画家が主人公の小説 おすすめ4選

美術をテーマに織り成す物語は、情熱や厳しさ、そして創造の奇跡を追体験するような魅力がありますね。私たちが今回選んだ4つの作品は、全て主人公が画家という共通項を持ちつつ、その描き方は様々です。
一つ目は、世界の巨匠と呼ばれる画家の波乱万丈な人生を描いた作品。彼がいかに大作を生み出したのか、その背景にある苦悩と希望に胸が熱くなります。
二つ目は、中世の宮廷画家を描き出した歴史小説。謎多き芸術を創造してきた彼の背後には、予想外な物語が隠されています。
三つ目は近代に生きた女性画家の生涯に迫る作品。

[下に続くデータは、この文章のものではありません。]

(** ** Name mangling stays within the budget *)

(** [compact_ds_name] on a source that fits its array and a zeroed [dest]
    of [MAX_RRD_DS_NAME_LEN] bytes: every write stays inside [dest], and
    the name left in it has at most [MAX_RRD_DS_NAME_LEN - 1] characters. *)
Lemma compact_ds_name_bound (DATA_MAX_NAME_LEN : nat) (source : list ascii) :
  (strlen source < DATA_MAX_NAME_LEN)%nat ->
  exists dest,
    compact_ds_name DATA_MAX_NAME_LEN source (zeroed MAX_RRD_DS_NAME_LEN)
    = Some dest
    /\ length dest = MAX_RRD_DS_NAME_LEN
    /\ (strlen dest <= MAX_RRD_DS_NAME_LEN - 1)%nat.
Proof.
  intros Hfit. unfold compact_ds_name, strlen in *.
  destruct (c_str source) as [|c r] eqn:Esrc.
  { exists (zeroed MAX_RRD_DS_NAME_LEN). repeat split. vm_compute. lia. }
  change (negb (Ascii.eqb (hd NUL (zeroed MAX_RRD_DS_NAME_LEN)) NUL)) with false.
  cbv iota.
  destruct (Nat.leb_spec DATA_MAX_NAME_LEN
              (length (concat (compact_keys (c :: r))))) as [Hbad|_].
  { pose proof (compact_keys_length (c :: r)). lia. }
  set (tmp := firstn (DATA_MAX_NAME_LEN - 1) (concat (compact_keys (c :: r)))).
  set (len_str2 := firstn 2 (firstn 2 (decimal (length (c :: r))) ++ [NUL])).
  assert (Hl2 : (length len_str2 <= 2)%nat)
    by (unfold len_str2; rewrite length_firstn; lia).
  set (last := nth (length (c :: r) - 1) (c :: r) NUL).
  destruct (Ascii.eqb_spec last "-") as [Hm|Hm];
    destruct (Ascii.eqb_spec last "+") as [Hp|Hp];
    try (rewrite Hm in Hp; discriminate);
    destruct (Nat.ltb_spec (MAX_RRD_DS_NAME_LEN - 1) (length tmp))
      as [Hlong|Hshort];
    cbn [Z.lor Z.testbit Pos.lor Pos.testbit Nat.add Z.of_nat].
  all: match goal with
       | |- context [snprintf_s _ ?n _] =>
           let v := eval vm_compute in n in change n with v
       end.
  all: match goal with
       | |- context [snprintf_s (zeroed ?n) (S ?k) ?s] =>
           destruct (@snprintf_s_zeroed n k s) as (dest1 & E1 & L1 & Z1);
             [unfold MAX_RRD_DS_NAME_LEN; lia | rewrite E1]
       end.
  all: unfold MAX_RRD_DS_NAME_LEN in *.
  all: assert (Hoff := zero_from_strlen Z1 ltac:(lia)); unfold strlen in Hoff.
  all: set (offset := length (c_str dest1)) in *.
  - (* "Minus", then the length *)
    destruct (@buf_write_zero_from dest1 _ offset (lit "Minus") Z1)
      as (dest2 & E2 & L2 & Z2); [simpl length; lia|].
    rewrite E2.
    destruct (@buf_write_zero_from dest2 _ (offset + 5) len_str2 Z2)
      as (dest3 & E3 & L3 & Z3); [lia|].
    exists dest3. repeat split; [assumption | lia |].
    apply (zero_from_strlen (m := 19)); [|lia].
    eapply zero_from_weaken; [exact Z3|]. simpl length. lia.
  - (* "Minus" *)
    destruct (@buf_write_zero_from dest1 _ offset (lit "Minus") Z1)
      as (dest2 & E2 & L2 & Z2); [simpl length; lia|].
    exists dest2. repeat split; [assumption | lia |].
    apply (zero_from_strlen (m := 19)); [|lia].
    eapply zero_from_weaken; [exact Z2|]. simpl length. lia.
  - (* "Plus", then the length *)
    destruct (@buf_write_zero_from dest1 _ offset (lit "Plus") Z1)
      as (dest2 & E2 & L2 & Z2); [simpl length; lia|].
    rewrite E2.
    destruct (@buf_write_zero_from dest2 _ (offset + 4) len_str2 Z2)
      as (dest3 & E3 & L3 & Z3); [lia|].
    exists dest3. repeat split; [assumption | lia |].
    apply (zero_from_strlen (m := 19)); [|lia].
    eapply zero_from_weaken; [exact Z3|]. simpl length. lia.
  - (* "Plus" with its NUL, five bytes *)
    destruct (@buf_write_nul_zero_from dest1 _ offset (lit "Plus") Z1)
      as (dest2 & E2 & L2 & Z2); [simpl length; lia|].
    exists dest2. repeat split; [assumption | lia |].
    apply (zero_from_strlen (m := 19)); [|lia].
    eapply zero_from_weaken; [exact Z2|]. simpl length. lia.
  - (* the length alone *)
    destruct (@buf_write_zero_from dest1 _ offset len_str2 Z1)
      as (dest2 & E2 & L2 & Z2); [lia|].
    exists dest2. repeat split; [assumption | lia |].
    apply (zero_from_strlen (m := 19)); [|lia].
    eapply zero_from_weaken; [exact Z2|]. lia.
  - (* no suffix *)
    exists dest1. repeat split; [assumption|]. lia.
Qed.

(** C4.  For every source string that fits the array it is passed in,
    [compact_ds_name] with a zeroed destination of 20 bytes writes only
    inside the destination and leaves a display name of at most 19
    characters, so never more than the budget of 20: the space of the
    suffixes "Minus", "Plus" and of the two digits of the length is taken
    off the size given to [snprintf] before they are appended. *)
Theorem compact_ds_name_within_budget (DATA_MAX_NAME_LEN : nat)
    (source : list ascii) :
  (strlen source < DATA_MAX_NAME_LEN)%nat ->
  exists dest,
    compact_ds_name DATA_MAX_NAME_LEN source (zeroed MAX_RRD_DS_NAME_LEN)
    = Some dest
    /\ length dest = MAX_RRD_DS_NAME_LEN
    /\ (strlen dest <= MAX_RRD_DS_NAME_LEN - 1)%nat
    /\ (strlen dest <= MAX_RRD_DS_NAME_LEN)%nat.
Proof.
  intros Hfit.
  destruct (compact_ds_name_bound source Hfit) as (dest & E & L & B).
  exists dest. repeat split; try assumption. lia.
Qed.

(** A key of 30 characters that ends with a hyphen, with
    [DATA_MAX_NAME_LEN] 64. *)
Lemma compact_ds_name_within_budget_witness :
  exists dest,
    compact_ds_name 64 (lit "abcdefghij_klmnopqrst_uvwxyz1-")
      (zeroed MAX_RRD_DS_NAME_LEN) = Some dest
    /\ length dest = MAX_RRD_DS_NAME_LEN
    /\ (strlen dest <= MAX_RRD_DS_NAME_LEN - 1)%nat
    /\ (strlen dest <= MAX_RRD_DS_NAME_LEN)%nat.
Proof.
  apply (@compact_ds_name_within_budget 64
           (lit "abcdefghij_klmnopqrst_uvwxyz1-")).
  vm_compute. lia.
Defined.

(** That key mangles to twelve characters, "Minus" and the length 30. *)
Example compact_ds_name_hyphen_30 :
  option_map c_str
    (compact_ds_name 64 (lit "abcdefghij_klmnopqrst_uvwxyz1-")
       (zeroed MAX_RRD_DS_NAME_LEN))
  = Some (lit "AbcdefghijKlMinus30").
Proof. vm_compute. reflexivity. Qed.

(** ** The split of a key path *)

Lemma is_segment_spec (s : cstring) :
  is_segment s = true -> Forall (fun c => c <> dot /\ c <> NUL) s.
Proof.
  unfold is_segment. rewrite forallb_forall, Forall_forall.
  intros Hs c Hc. specialize (Hs c Hc).
  apply andb_true_iff in Hs as [H1 H2].
  split; intros ->; discriminate.
Qed.

Lemma is_segment_no_dot (s : cstring) :
  is_segment s = true -> Forall (fun x => x <> dot) s.
Proof.
  intros Hs. apply is_segment_spec in Hs. revert Hs.
  apply Forall_impl. intros c [? ?]; assumption.
Qed.

Lemma is_segment_no_nul (s : cstring) :
  is_segment s = true -> Forall (fun x => x <> NUL) s.
Proof.
  intros Hs. apply is_segment_spec in Hs. revert Hs.
  apply Forall_impl. intros c [? ?]; assumption.
Qed.

Lemma strchr_app (a b : cstring) (c : ascii) :
  Forall (fun x => x <> c) a -> strchr (a ++ c :: b) c = Some (length a).
Proof.
  induction 1 as [|x a Hx _ IH]; simpl.
  - now rewrite Ascii.eqb_refl.
  - destruct (Ascii.eqb_spec x c); [contradiction|]. now rewrite IH.
Qed.

Lemma strrchr_none (a : cstring) (c : ascii) :
  Forall (fun x => x <> c) a -> strrchr a c = None.
Proof.
  induction 1 as [|x a Hx _ IH]; simpl; [reflexivity|].
  rewrite IH. destruct (Ascii.eqb_spec x c); [contradiction|reflexivity].
Qed.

時代の枷に縛られながらも、自身の芸術に命を捧げていきます。
最後に一風変わったサスペンス小説。絵画を巡る攻防と、画家自身の深い闇に驚かされること間違いなしです。
これらの作品はどれも見逃せない一編ばかり。ぜひ手に取ってみてください。
『白光』
| 作者 | 朝井,まかて |
|---|---|
| 価格 | 不明 |
| 発売元 | 文藝春秋 |
| 発売日 | 2024年03月 |
『黄昏のために』
ハードボイルド小説から『三国志』、「大水滸」シリーズなど、その偉業は原稿用紙を重ねると3人分の背丈になる(本人談)という言わずもがなの巨匠・北方謙三さん。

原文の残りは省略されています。